The French Pasteur Institute said on Monday that it was discontinuing the development of the Covid-19 vaccine with the American pharmaceutical company Merck after the results of clinical trials proved disappointing.
The partners announced a link in May last year to develop a stroke based on an existing measles vaccine, which was launched in phase 1 of clinical trials in August.
“In these first human trials, the future vaccine was well tolerated, but elicited immune responses that were lower than those seen in people who recovered naturally and those seen in authorized vaccines,”
The announcement is a further blow to hopes for a French-led French vaccine following the latest news that leading national pharmaceutical company Sanofi is also struggling to bring its vaccine candidate to market.

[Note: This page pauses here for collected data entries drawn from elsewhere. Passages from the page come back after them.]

(* ===== verification/PlatformTiming.v ===== *)
(** * The latency of the platform

    The deadlines of the gateway and the budgets of the nodes, followed through
    the interceptors and the transport: how long a client waits for its answer,
    and how long the run of its claim works. *)

From S2P Require Import Prelude Float64 GoStrings Messages Payloads Effects Telemetry TenantConfig.
From S2P Require Import DagConfig Resilience Loader Kafka Executor Pipeline PipelineFacts RunProps.
From S2P Require Import RunTiming Transport Servers Gateway GatewayProps System Platform.

Section Timing.
Context `{GrpcMetadataLaws} {E : Type} {tr : Transport E} `{!TransportLaws tr}.
Context (isPrintTable : Z -> bool) (store : Store).
Context (norm : Ctx -> option NormalizeRequest -> M E (result (option NormalizeResponse)))
  (hash : Ctx -> option HashClaimantIdRequest -> M E (result (option HashClaimantIdResponse)))
  (lookup : Ctx -> option LookupPolicyRequest -> M E (result (option LookupPolicyResponse))).
Context (ReadFile : string -> M E (result string)) (Unmarshal : string -> result Config)
  (WriteMessages : Ctx -> Message -> M E (result unit)) (dir : string).
Context (rand_Read : Z -> M E (result (list Z))).

Notation stubs := (go_stubs isPrintTable store norm hash lookup).
Notation executor := (go_executor isPrintTable store norm hash lookup ReadFile Unmarshal WriteMessages dir).
Notation platform_of :=
  (go_platform isPrintTable store norm hash lookup ReadFile Unmarshal WriteMessages dir rand_Read).

(** The Java services and the broker honour their deadlines; a file is read
    within [disk]; parsed fields are [int32]s; randomness is there at once. *)
Class TimelyWorld (disk : Z) : Prop := {
  timely_world_norm c r : timely (norm c r) /\ honours c (norm c r);
  timely_world_hash c r : timely (hash c r) /\ honours c (hash c r);
  timely_world_lookup c r : timely (lookup c r) /\ honours c (lookup c r);
  timely_world_write c m : timely (WriteMessages c m) /\ honours c (WriteMessages c m);
  read_within p s : now s <= now (final (ReadFile p) s) <= now s + disk;
  parsed_ranges data cfg : Unmarshal data = Ok cfg -> config_ranges cfg;
  rand_instant n s : now (final (rand_Read n) s) = now s }.
Context (disk : Z) `{!TimelyWorld disk}.

Lemma go_timely :
  TimelyStubs stubs WriteMessages /\
  (forall c q, timely (st_version stubs c q) /\ honours c (st_version stubs c q)).
Proof.
  apply go_stubs_timely;
    [done|apply timely_world_norm|apply timely_world_hash|apply timely_world_lookup|apply timely_world_write].
Qed.

Lemma version_final ctx tenantID product s :
  exists q, final (TenantConfig_GetDagVersion (st_version stubs) ctx tenantID product) s
              = final (st_version stubs ctx q) s.
Proof.
  exists (Some (mkDagVersionReq tenantID product)). unfold TenantConfig_GetDagVersion. run.
  by case_match.
Qed.

(** Loading takes the version lookup, which ends by the deadline, and one file
    read. *)
Lemma load_time ctx tenantID id claim s :
  let s' := final (run_load executor ctx tenantID id claim) s in
  now s <= now s' /\
  (forall t e, ctx_done ctx = Some (t, e) -> now s' <= Z.max (now s) t + disk).
Proof.
  cbv zeta. unfold run_load. cbn [go_executor orchestration_executor ex_Loader].
  set (c := run_ctx ctx tenantID id).
  pose proof (Load_spec (TenantConfig_GetDagVersion (st_version stubs)) ReadFile Unmarshal dir
    (Some (NewLogger "orchestration-service")) c tenantID (GetProduct claim) (GetEventType claim) s) as Hl.
  cbv zeta in Hl. destruct (version_final c tenantID (GetProduct claim) s) as (q & Hq). rewrite Hq in Hl.
  destruct go_timely as [_ Hv]. destruct (Hv c q) as [Ht Hh]. specialize (Ht s).
  pose proof (read_within (dag_path dir tenantID (GetProduct claim) (GetEventType claim))
                (final (st_version stubs c q) s)) as Hr.
  assert (Hd : forall t e, ctx_done ctx = Some (t, e) -> now (final (st_version stubs c q) s) <= Z.max (now s) t)
    by (intros t e Hc; by apply (Hh s t e)).
  destruct (result_of _ s); destruct Hl as (_ & -> & _);
    (split; [lia|]; intros t e Hc; specialize (Hd t e Hc); lia).
Qed.

(** What was loaded was parsed. *)
Lemma loaded_ranges ctx tenantID id claim s cfg :
  result_of (run_load executor ctx tenantID id claim) s = Ok cfg -> config_ranges cfg.
Proof.
  unfold run_load. cbn [go_executor orchestration_executor ex_Loader].
  match goal with |- result_of (Load ?v ?rf ?u ?d ?l ?c ?t ?p ?ev) s = _ -> _ =>
    pose proof (Load_spec v rf u d l c t p ev s) as Hl end.
  cbv zeta in Hl. destruct (result_of (TenantConfig_GetDagVersion _ _ _ _) s) as [v|err];
    destruct Hl as (-> & _); [|done].
  destruct (result_of (ReadFile _) _) as [data|err]; [|done]. unfold wrap_err.
  destruct (Unmarshal data) as [cfg'|err] eqn:Hu; [|done]. intros [= <-]. by eapply parsed_ranges.
Qed.

Lemma run_time ctx tenantID id claim s :
  let s' := final (Run executor ctx tenantID id claim) s in
  now s <= now s' /\
  (forall t e, ctx_done ctx = Some (t, e) -> now s' <= Z.max (now s) t + disk).
Proof.
  cbv zeta. destruct (load_time ctx tenantID id claim s) as [Hlo Hhi]. destruct go_timely as [Hst _].
  destruct (result_of (run_load executor ctx tenantID id claim) s) as [cfg|err] eqn:Hl.
  - destruct (Run_bounded executor ctx tenantID id claim cfg s) as [Hb Ht];
      [by apply orchestration_timely|by eapply loaded_ranges|done|].
    pose proof (read_within "" s). split; [lia|]. intros t e Hd. specialize (Ht t e Hd). specialize (Hhi t e Hd). lia.
  - by destruct (Run_not_loaded executor ctx tenantID id claim s err Hl) as (_ & -> & _).
Qed.

(** The gateway's two clients give up at their deadlines. *)
Lemma tenant_client_time c t :
  timely (tenant_client isPrintTable store c t) /\ honours c (tenant_client isPrintTable store c t).
Proof.
  unfold tenant_client, TenantConfig_GetTenant. apply rpc_time; [done|].
  intros ends s. unfold handling, GetTenant. destruct (Get store _); run; lia.
Qed.

Lemma orchestration_client_time c q :
  timely (orchestration_client executor c q) /\ honours c (orchestration_client executor c q).
Proof.
  unfold orchestration_client, Orchestration_ProcessClaim. apply rpc_time; [done|].
  intros ends s. unfold handling.
  match goal with |- context [OrchestrationServer.ProcessClaim ?x ?c ?r] =>
    destruct (ProcessClaim_run x c r s) as (_ & -> & _) end.
  apply run_time.
Qed.

(** ** Property *)

(** C17: whatever the request, and however slow the services and the transport
    are, a client has its answer within 7 seconds: 2 to look the tenant up and 5
    for the claim, after which the gateway gives up.  The deadline crosses the
    wire and bounds the version lookup and every attempt of every node, retries
    and back-offs included; so the run of a claim, which the server may finish
    after the client has its answer, ends within 5 seconds of its start and the
    time of one file read, which alone is outside of the deadline (for a client
    that does not cancel its request).  The transport
    keeps its contract, and the Java services and the broker honour the deadlines
    they are given. *)
Theorem platform_duration r s :
  now s <= now (final (platform_of new_writer r) s) <= now s + 7 * Second /\
  (forall req,
     header_value (result_of (New rand_Read) s) -> uncancelled (rq_Context r) ->
     is_ok (result_of (run_sent isPrintTable store rand_Read r s)
              (resolved rand_Read (tenant_client isPrintTable store) r s)) = true ->
     let started := run_start isPrintTable store rand_Read r s in
     now started <= now (final (request_run isPrintTable store executor rand_Read r req s) started)
                 <= now started + 5 * Second + disk).
Proof.
  split.
  - apply SubmitClaim_duration; [apply rand_instant|apply tenant_client_time|apply orchestration_client_time].
  - intros req Hid Hstay Hsent started.
    destruct (run_start_time isPrintTable store rand_Read r s Hsent) as [_ Hdeadline].
    destruct (Hdeadline Hstay) as (t & e & Hend & Ht).
    destruct (run_request_ids isPrintTable store rand_Read r s Hid) as (_ & _ & Hd). rewrite Hend in Hd.
    destruct (run_time (run_request_ctx isPrintTable store rand_Read r s) hardcodedTenantID
                (result_of (New rand_Read) s) (Some (claim_of req (result_of (New rand_Read) s))) started)
      as [Hlo Hhi].
    specialize (Hhi t e Hd). pose proof (read_within "" s). unfold request_run, started, Second, Millisecond in *. lia.
Qed.
End Timing.

(** Services that take 30 ms and a disk that takes one second. *)
Definition slow_read (p : string) : M unit (result string) := λ s,
  (Ok "file"%string, mkSt (now s + Second) (env s) (coin s), []).

#[export] Instance demo_world_timely :
  TimelyWorld demo_norm demo_hash demo_lookup slow_read (λ _, Ok claim_fnol_config)
    (λ c _, answer (30 * Millisecond) [] svcPublish tt c) demo_rand Second.
Proof.
  split; try (intros; apply answer_timely); [|intros data cfg [= <-]; apply claim_fnol_ranges|done].
  intros p s. unfold final. simpl. unfold Second, Millisecond. lia.
Qed.

#[local] Existing Instances map_metadata demo_transport.
Lemma platform_duration_witness :
  let p := go_platform (λ _, false) shipped_store demo_norm demo_hash demo_lookup slow_read
             (λ _, Ok claim_fnol_config) (λ c _, answer (30 * Millisecond) [] svcPublish tt c)
             "../../config/dag" demo_rand in
  let executor := go_executor (λ _, false) shipped_store demo_norm demo_hash demo_lookup slow_read
             (λ _, Ok claim_fnol_config) (λ c _, answer (30 * Millisecond) [] svcPublish tt c)
             "../../config/dag" in
  let r := demo_post demo_text in
  let started := run_start (λ _, false) shipped_store demo_rand r demo_st in
  0 <= now (final (p new_writer r) demo_st) <= 0 + 7 * Second /\
  now started <= now (final (request_run (λ _, false) shipped_store executor demo_rand r demo_body demo_st) started)
              <= now started + 5 * Second + Second.
Proof.
  destruct (platform_duration (λ _, false) shipped_store demo_norm demo_hash demo_lookup slow_read
    (λ _, Ok claim_fnol_config) (λ c _, answer (30 * Millisecond) [] svcPublish tt c)
    "../../config/dag" demo_rand Second (demo_post demo_text) demo_st) as [Hanswer Hrun].
  split; [exact Hanswer|]. apply Hrun.
  - apply (bool_decide_unpack _). by_compute.
  - exact I.
  - vm_compute. reflexivity.
Defined.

In December, Sanofi announced that its strike would be best prepared by the end of 2021, and the government is now encouraging the group to help produce competitive vaccines that are already approved for use in Europe.
These include products from the German-American relationship BioNTech / Pfizer and the American pharmaceutical group Moderna.
The UK has also authorized the use of a vaccine developed by the University of Oxford and AstraZeneca, which is being evaluated by European Union regulators.
The Pasteur Institute, named after the pioneering scientist Louis Pasteur, who developed a rabies vaccine in 1885, said it was working on two other Covid-19 vaccines that were not yet ready for clinical trials.
The decision to abandon the measles-based Covid vaccine “has no effect on the continuation of research by the Pastoral Institute on two other vaccine candidates who use different methodologies,” the statement said.